▸ Information shown
+ + + +

Lemma join_nonempty (lines : list jsstring) :
  nonempty_lines lines -> join [LF] lines <> [].
Proof.
  intros [Hne Hall]. destruct lines as [|l lines]; [contradiction|].
  inversion Hall as [|? ? Hl _]; subst.
  destruct l as [|c l]; [contradiction|].
  destruct lines; simpl; discriminate.
Qed.

(** Every subtitle that the scan saves has a text, and the text is not
    empty. *)
Lemma saved_subtitles_have_text (input : jsstring) (fps : number)
      (subs : list subtitle) (c : subtitle) :
  scan input fps = Ok subs -> In c subs ->
  exists t, text c = Some t /\ t <> [].
Proof.
  intros Hscan Hin. destruct (scan_ok input fps) as (subs' & E & Hall).
  rewrite Hscan in E. injection E as <-.
  rewrite Forall_forall in Hall. destruct (Hall c Hin) as [_ (lines & Hl & Ht)].
  exists (join [LF] lines). split; [assumption | now apply join_nonempty].
Qed.

Lemma step_never_throws (fps : number) (i : nat) (st : state) (raw : jsstring) :
  exists st', step fps i st raw = Ok st'.
Proof.
  unfold step. destruct (is_empty (trim raw)).
  - destruct (currentSubtitle st), (subtitleText st); eauto.
  - destruct (exec timecodePattern (trim raw)) as [m|] eqn:Hm.
    + destruct (exec_timecodePattern _ _ Hm) as [S1 S2].
      destruct (convertTimecode_shape _ fps S1) as (ts1 & ->).
      destruct (convertTimecode_shape _ fps S2) as (ts2 & ->).
      cbn [bind]. destruct (currentSubtitle st), (subtitleText st); eauto.
    + destruct (currentSubtitle st); eauto.
Qed.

+ + + +

▸ Prompt
From the listing above, return the lines starting at the one with "intros Hscan Hin." and ending at the one with "- destruct (exec", both kept, exactly as they appear and nothing more.

▸ Exercise response
  intros Hscan Hin. destruct (scan_ok input fps) as (subs' & E & Hall).
  rewrite Hscan in E. injection E as <-.
  rewrite Forall_forall in Hall. destruct (Hall c Hin) as [_ (lines & Hl & Ht)].
  exists (join [LF] lines). split; [assumption | now apply join_nonempty].
Qed.

Lemma step_never_throws (fps : number) (i : nat) (st : state) (raw : jsstring) :
  exists st', step fps i st raw = Ok st'.
Proof.
  unfold step. destruct (is_empty (trim raw)).
  - destruct (currentSubtitle st), (subtitleText st); eauto.
  - destruct (exec timecodePattern (trim raw)) as [m|] eqn:Hm.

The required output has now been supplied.